Other observers think differently.
“Medical aid societies regulation does not require medical practitioners or any of the people identified thereof but the technical expertise such as actuaries, economists, legal practitioners, information communication technology experts and personnel with risk management background,” said one analyst who preferred anonymity.
Zimbabwe Medical Association (ZiMA) national treasurer Dr Sacrifice Chirisa is on record saying that IPEC would be a better option when it comes to regulating medical aid societies.
“The Ministry does not have the experience for regulation of the financial aspects of medical aid societies. IPEC does have some experience, ideally they can get a partial mandate,” he said.
Musungwini said Zimbabwe’s proposed national health insurance can draw some lessons and comparisons from neighbouring South Africa “where the regulation of medical aid societies is done by the Council for Medical Schemes.
“It is therefore imperative a regulatory body be set with statutory powers to regulate the industry rather than having a department in the Ministry of Health and Childcare,” he added.
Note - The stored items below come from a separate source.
Lemma ascan_bytes_spec (p : pmm) (count align byte_idx : Z) (n : nat) (s : ascan) :
  pmm_inv p -> 0 < count < 2 ^ 32 -> 0 <= byte_idx ->
  byte_idx + Z.of_nat n = bitmap_bytes p ->
  ascan_inv p count align (Z.min (byte_idx * 8) (total_pages p)) s ->
  ascan_step_spec p count align (total_pages p) (ascan_bytes p count align byte_idx n s).
Proof.
  revert byte_idx s. induction n as [|n IH]; intros byte_idx s Hinv Hc Hb Hn Hs; cbn [ascan_bytes].
  { rewrite inv_bitmap_bytes in Hn by done.
    replace (Z.min _ _) with (total_pages p) in Hs by dlia. done. }
  assert (Ht : byte_idx * 8 < total_pages p) by (rewrite inv_bitmap_bytes in Hn by done; dlia).
  rewrite Z.min_l in Hs by lia.
  assert (H1 : ascan_step_spec p count align (Z.min (byte_idx * 8 + 8) (total_pages p))
    (if get (bitmap p) byte_idx =? 255 then inr (mk_ascan 0 (a_start s) false)
     else ascan_bits p count align byte_idx 0 8 s)).
  { destruct (Z.eqb_spec (get (bitmap p) byte_idx) 255) as [E | E].
    - apply (ascan_inv_skip p count align (byte_idx * 8)); [done | lia |].
      intros j Hj. apply (full_byte_used p byte_idx); [done | lia].
    - apply ascan_bits_spec; rewrite ?Z.add_0_r; (done || lia). }
  destruct (if get (bitmap p) byte_idx =? 255 then _ else _) as [r | s1]; [done |].
  apply IH; try done; try lia.
  by replace ((byte_idx + 1) * 8) with (byte_idx * 8 + 8) by lia.
Qed.
(** [changes m m' P]: [m'] differs from [m] only at addresses in [P]. *)
Definition changes (m m' : mem) (P : Z -> Prop) : Prop :=
  forall i, ~ P i -> ldb m' i = ldb m i.

Definition in_hdr (h i : Z) : Prop := h <= i < h + HDR.

Lemma changes_refl (m : mem) (P : Z -> Prop) : changes m m P.
Proof. done. Qed.

Lemma changes_trans (m1 m2 m3 : mem) (P : Z -> Prop) :
  changes m1 m2 P -> changes m2 m3 P -> changes m1 m3 P.
Proof. intros H1 H2 i Hi. by rewrite H2, H1. Qed.

Lemma changes_mono (m m' : mem) (P Q : Z -> Prop) :
  (forall i, P i -> Q i) -> changes m m' P -> changes m m' Q.
Proof. intros HPQ H i Hi. apply H. auto. Qed.

Lemma store_changes (n : nat) (m : mem) (a v : Z) (P : Z -> Prop) :
  (forall i, a <= i < a + Z.of_nat n -> P i) -> changes m (store n m a v) P.
Proof.
  intros HP i Hi. rewrite ldb_store.
  destruct (_ && _) eqn:E; [| done]. exfalso. apply Hi, HP. lia.
Qed.

Lemma set_size_changes m h v : changes m (set_size m h v) (in_hdr h).
Proof. apply store_changes. unfold in_hdr, HDR. lia. Qed.
Lemma set_free_changes m h v : changes m (set_free m h v) (in_hdr h).
Proof. apply store_changes. unfold in_hdr, HDR. lia. Qed.
Lemma set_prev_changes m h v : changes m (set_prev m h v) (in_hdr h).
Proof. apply store_changes. unfold in_hdr, HDR. lia. Qed.
Lemma set_next_changes m h v : changes m (set_next m h v) (in_hdr h).
Proof. apply store_changes. unfold in_hdr, HDR. lia. Qed.
Lemma set_magic_changes m h v : changes m (set_magic m h v) (in_hdr h).
Proof. apply store_changes. unfold in_hdr, HDR. lia. Qed.

Create HintDb heap.
#[export] Hint Resolve set_size_changes set_free_changes set_prev_changes set_next_changes
  set_magic_changes : heap.

(** A header is unaffected by changes elsewhere. *)
Lemma rd_hdr_changes (m m' : mem) (P : Z -> Prop) (h : Z) :
  changes m m' P -> (forall i, in_hdr h i -> ~ P i) -> rd_hdr m' h = rd_hdr m h.
Proof.
  intros Hc HP. unfold rd_hdr.
  f_equal; apply load_ext; intros i Hi; apply Hc, HP; unfold in_hdr, HDR; lia.
Qed.

Lemma rd_hdr_far (m m' : mem) (a h : Z) :
  changes m m' (in_hdr a) -> h + HDR <= a \/ a + HDR <= h -> rd_hdr m' h = rd_hdr m h.
Proof. intros Hc Ha. apply (rd_hdr_changes _ _ _ _ Hc). unfold in_hdr in *. lia. Qed.

(** Writing a whole fresh header, field by field, in the order of the sources. *)
Lemma rd_new_hdr (m : mem) (h v p n : Z) :
  fits 64 v -> fits 64 p -> fits 64 n ->
  rd_hdr (set_next (set_prev (set_size (set_free (set_magic m h MAGIC) h 1) h v) h p) h n) h =
  mk_header MAGIC v 1 p n.
Proof.
  intros Hv Hp Hn. rewrite rd_set_next, rd_set_prev, rd_set_size, rd_set_free by (done || fits_tac).
  unfold hdr_with_next, hdr_with_prev, hdr_with_size, hdr_with_free. cbn [magic size free_flag prev next].
  f_equal. unfold rd_hdr, set_magic. cbn [magic]. rewrite load_store_eq; [done | fits_tac].
Qed.

Lemma elem_middle {A} (l1 l2 : list A) (x : A) : x ∈ l1 ++ x :: l2.
Proof. apply elem_of_app. right. by apply elem_of_cons; left. Qed.

(** * The abstract list of blocks *)

Record blk := mk_blk { b_addr : Z; b_size : Z; b_free : bool }.

Definition b_end (b : blk) : Z := b_addr b + HDR + b_size b.

#[export] Instance blk_eq_dec : EqDecision blk.
Proof. solve_decision. Defined.

Definition hd_addr (bs : list blk) (n : Z) : Z :=
  match bs with [] => n | b :: _ => b_addr b end.

Fixpoint last_addr (p : Z) (bs : list blk) : Z :=
  match bs with [] => p | b :: bs' => last_addr (b_addr b) bs' end.

(** A segment of the doubly linked list, entered from [p] and left to [n]. *)
Fixpoint dlseg (m : mem) (p : Z) (bs : list blk) (n : Z) : Prop :=
  match bs with
  | [] => True
  | b :: bs' =>
      rd_hdr m (b_addr b) =
        mk_header MAGIC (b_size b) (if b_free b then 1 else 0) p (hd_addr bs' n) /\
      dlseg m (b_addr b) bs' n
  end.

(** The blocks cover [a, e) one after the other. *)
Fixpoint tile (a : Z) (bs : list blk) (e : Z) : Prop :=
  match bs with
  | [] => a = e
  | b :: bs' => b_addr b = a /\ 0 <= b_size b /\ tile (a + HDR + b_size b) bs' e
  end.

Lemma tile_le (a e : Z) (bs : list blk) : tile a bs e -> a <= e.
Proof.
  revert a. induction bs as [|b bs IH]; intros a; cbn [tile]; [lia |].
  intros (Ha & Hs & H). apply IH in H. unfold HDR in *. lia.
Qed.

Lemma tile_app (a e : Z) (l1 l2 : list blk) :
  tile a (l1 ++ l2) e <-> exists c, tile a l1 c /\ tile c l2 e.
Proof.
  revert a. induction l1 as [|b l1 IH]; intros a; cbn [tile app].
  - split; [by exists a | by intros (c & -> & H)].
  - rewrite IH. naive_solver.
Qed.

Lemma tile_elem (a e : Z) (bs : list blk) (b : blk) :
  tile a bs e -> b ∈ bs -> a <= b_addr b /\ 0 <= b_size b /\ b_end b <= e.
Proof.
  revert a. induction bs as [|b' bs IH]; intros a; cbn [tile]; [by intros _ ?%elem_of_nil |].
  intros (Ha & Hs & H) [-> | Hin]%elem_of_cons.
  - apply tile_le in H. unfold b_end. lia.
  - apply IH in H; [| done]. unfold HDR in *. lia.
Qed.

Lemma tile_length (a e : Z) (bs : list blk) :
  tile a bs e -> HDR * Z.of_nat (length bs) <= e - a.
Proof.
  revert a. induction bs as [|b bs IH]; intros a; cbn [tile length]; [lia |].
  intros (Ha & Hs & H). apply IH in H. unfold HDR in *. lia.
Qed.

Lemma hd_addr_app (l1 l2 : list blk) (n : Z) : hd_addr (l1 ++ l2) n = hd_addr l1 (hd_addr l2 n).
Proof. by destruct l1. Qed.

Lemma last_addr_app (p : Z) (l1 l2 : list blk) :
  last_addr p (l1 ++ l2) = last_addr (last_addr p l1) l2.
Proof. revert p. induction l1 as [|b l1 IH]; intros p; simpl; auto. Qed.

Lemma dlseg_app (m : mem) (p n : Z) (l1 l2 : list blk) :
  dlseg m p (l1 ++ l2) n <-> dlseg m p l1 (hd_addr l2 n) /\ dlseg m (last_addr p l1) l2 n.
Proof.
  revert p. induction l1 as [|b l1 IH]; intros p; simpl; [tauto |].
  rewrite IH, hd_addr_app. tauto.
Qed.
(** What every state a client can reach satisfies. *)
Definition client_ok (st : heap S * live) : Prop :=
  exists bs, heap_rep st.1 bs /\ pa_inv (vm st.1) /\ live_rep bs st.2.

(** The block behind a live range. *)
Lemma live_rep_pick bs lv1 p sz lv2 :
  live_rep bs (lv1 ++ (p, sz) :: lv2) ->
  exists b us, matches b (p, sz) /\ b ∈ used bs /\ used bs ≡ₚ b :: us /\ Forall2 matches us (lv1 ++ lv2).
Proof.
  intros (us & Hp & HF). apply Forall2_app_inv_r in HF as (u1 & u2 & H1 & H2 & ->).
  apply Forall2_cons_inv_r in H2 as (b & u2' & Hb & H2 & ->).
  exists b, (u1 ++ u2'). split_and!; [done | | | by apply Forall2_app].
  - rewrite Hp. apply elem_middle.
  - rewrite Hp. by rewrite <- Permutation_middle.
Qed.

Lemma live_rep_add bs bs' b lv r :
  live_rep bs lv -> used bs' ≡ₚ b :: used bs -> matches b r -> live_rep bs' (r :: lv).
Proof.
  intros (us & Hp & HF) Hu Hb. exists (b :: us). split; [by rewrite Hu, Hp | by constructor].
Qed.

Lemma client_step_ok (st st' : heap S * live) : client_step st st' -> client_ok st -> client_ok st'.
Proof.
  intros Hst (bs & Hr & Hpa & Hl). destruct Hst as
    [hp hp' lv sz p Hsz E | hp hp' lv k sz p Hk Hsz Hp E Hne | hp hp' lv1 p sz lv2 E
    | hp hp' lv1 p sz lv2 p' sz' Hsz E | hp lv1 p sz lv2 m Hc]; cbn [fst snd] in *.
  - destruct (malloc_ok hp bs sz p hp' Hr Hpa Hsz E) as (bs' & b & Hr' & Hpa' & _ & -> & Hs & Hu & _).
    pose proof (align_up_bounds sz Hsz). exists bs'. split_and!; [done | done |].
    eapply live_rep_add; [done | done |]. split; cbn; [done | lia].
  - pose proof (calloc_cases hp bs k sz Hr Hpa Hk Hsz ltac:(lia)) as H'. rewrite E in H'.
    destruct H' as [(-> & _) | (bs' & b & Ht & Hr' & Hpa' & -> & Hs & Hu & _)]; [done |].
    exists bs'. split_and!; [done | done |]. eapply live_rep_add; [done | done |]. split; cbn; [done | lia].
  - destruct (live_rep_pick _ _ _ _ _ Hl) as (b & us & [Hb1 Hb2] & Hin & Hu & HF). cbn in Hb1, Hb2. subst p.
    pose proof Hin as [Hbf Hbin]%elem_of_used. apply list_elem_of_split in Hbin as (l1 & l2 & ->).
    destruct (free_rep hp l1 b l2 Hr Hbf) as (hp1 & E' & Hr' & _ & Hv & _).
    rewrite E in E'. injection E' as <-. eexists. cbn [fst snd]. split_and!; [exact Hr' | by rewrite Hv |].
    exists us. split; [| done]. rewrite (used_coalesce l1 (with_flag b true) l2) by done.
    apply (Permutation_cons_inv (a := b)). rewrite <- Hu, used_app, used_cons, Hbf. apply Permutation_middle.
  - destruct (live_rep_pick _ _ _ _ _ Hl) as (b & us & [Hb1 Hb2] & Hin & Hu & HF). cbn in Hb1, Hb2. subst p.
    pose proof (realloc_cases hp bs b sz' Hr Hpa Hin Hsz) as H'. rewrite E in H'.
    destruct H' as (bs' & b' & rest & Hr' & Hpa' & -> & Hs & Hu1 & Hu2 & _).
    exists bs'. split_and!; [done | done |]. exists (b' :: us). split.
    + rewrite Hu2. f_equiv. apply (Permutation_cons_inv (a := b)). by rewrite <- Hu, <- Hu1.
    + constructor; [split; cbn; [done | lia] | done].
  - destruct (live_rep_pick _ _ _ _ _ Hl) as (b & us & [Hb1 Hb2] & Hin & Hu & HF). cbn in Hb1, Hb2. subst p.
    exists bs. split_and!; [| done | done]. apply (heap_rep_write hp bs b); [done | by apply used_subset |].
    eapply changes_mono; [| exact Hc]. intros i Hi. unfold in_payload, b_end, HDR in *. lia.
Qed.
(** * Rings *)

Definition hd_or (e : Z) (l : list Z) : Z := match l with [] => e | a :: _ => a end.

(** The tasks at [l] are linked one after the other by [next], the last one to [e]. *)
Fixpoint chain (ts : gmap Z task) (l : list Z) (e : Z) : Prop :=
  match l with
  | [] => True
  | a :: l' => (exists t, ts !! a = Some t /\ next t = hd_or e l') /\ chain ts l' e
  end.

(** [l] is the ring in order, starting behind the tail. *)
Definition ring (ts : gmap Z task) (l : list Z) : Prop := l <> [] /\ chain ts l (hd_or NULL l).

Lemma hd_or_app (e : Z) (l k : list Z) : hd_or e (l ++ k) = hd_or (hd_or e k) l.
Proof. by destruct l. Qed.

Lemma chain_app (ts : gmap Z task) (l k : list Z) (e : Z) :
  chain ts (l ++ k) e <-> chain ts l (hd_or e k) /\ chain ts k e.
Proof.
  induction l as [|a l IH]; simpl; [tauto |]. rewrite IH, hd_or_app. tauto.
Qed.

Lemma chain_lookup (ts : gmap Z task) (l : list Z) (e a : Z) :
  chain ts l e -> a ∈ l -> is_Some (ts !! a).
Proof.
  induction l as [|b l IH]; [by intros _ ?%elem_of_nil |]. intros [(t & Ht & _) Hc] [-> | Ha]%elem_of_cons.
  - by exists t.
  - by apply IH.
Qed.

(** A chain only depends on the [next] fields of its own tasks. *)
Lemma chain_ext (ts ts' : gmap Z task) (l : list Z) (e : Z) :
  (forall a t, a ∈ l -> ts !! a = Some t -> exists t', ts' !! a = Some t' /\ next t' = next t) ->
  chain ts l e -> chain ts' l e.
Proof.
  induction l as [|b l IH]; intros Hf; [done |]. intros [(t & Ht & Hn) Hc]. split.
  - destruct (Hf b t ltac:(set_solver) Ht) as (t' & Ht' & Hn'). exists t'. split; congruence.
  - apply IH; [| done]. intros a u Ha. apply Hf. set_solver.
Qed.

Lemma chain_insert_ne (ts : gmap Z task) (l : list Z) (e a : Z) (t : task) :
  a ∉ l -> chain ts l e -> chain (<[a := t]> ts) l e.
Proof.
  intros Ha. apply chain_ext. intros b u Hb Hu. exists u.
  rewrite lookup_insert_ne; [done |]. intros ->. done.
Qed.

Lemma chain_delete_ne (ts : gmap Z task) (l : list Z) (e a : Z) :
  a ∉ l -> chain ts l e -> chain (delete a ts) l e.
Proof.
  intros Ha. apply chain_ext. intros b u Hb Hu. exists u.
  rewrite lookup_delete_ne; [done |]. intros ->. done.
Qed.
But perhaps the biggest challenge facing the proposed national health insurance not regulatory, but rather how it will side-step macroeconomic challenges being faced by existing medical aid companies, particularly the issue of shortfalls.
Zimbabwe’s health funders have maintained that the shortfalls are a result of the pricing structure insofar as health service providers are pegging their charges to the United States dollar (and at the parallel market exchange rate) when medical aid members are paying subscriptions in the weaker Zimbabwe dollar, resulting in a significant mismatch.
“In terms of addressing shortfalls, the national health insurance should have two distinct and separate units with one for service provision and setting up different service units from hospitals, radiology centres, laboratory, and pharmacy services while the other unit will be responsible for financing and paying for services.
“The PSMAS -PSMI model though castigated by different service provider groups is a similar model that the national health insurance can follow,” suggests Musungwini.
“The hyperinflationary environment that was experienced prior to June 2020 creates uncertainty and erodes the purchasing power of members’ contributions. The acceptability of the medical aid card or national health insurance by service providers is another litmus test.
“Conflict of interest from both the health service providers and existing medical aid societies can be another challenge where each part will try to protect their turf.”
An effective national health insurance can help bring the majority of the excluded into the mainstream health system.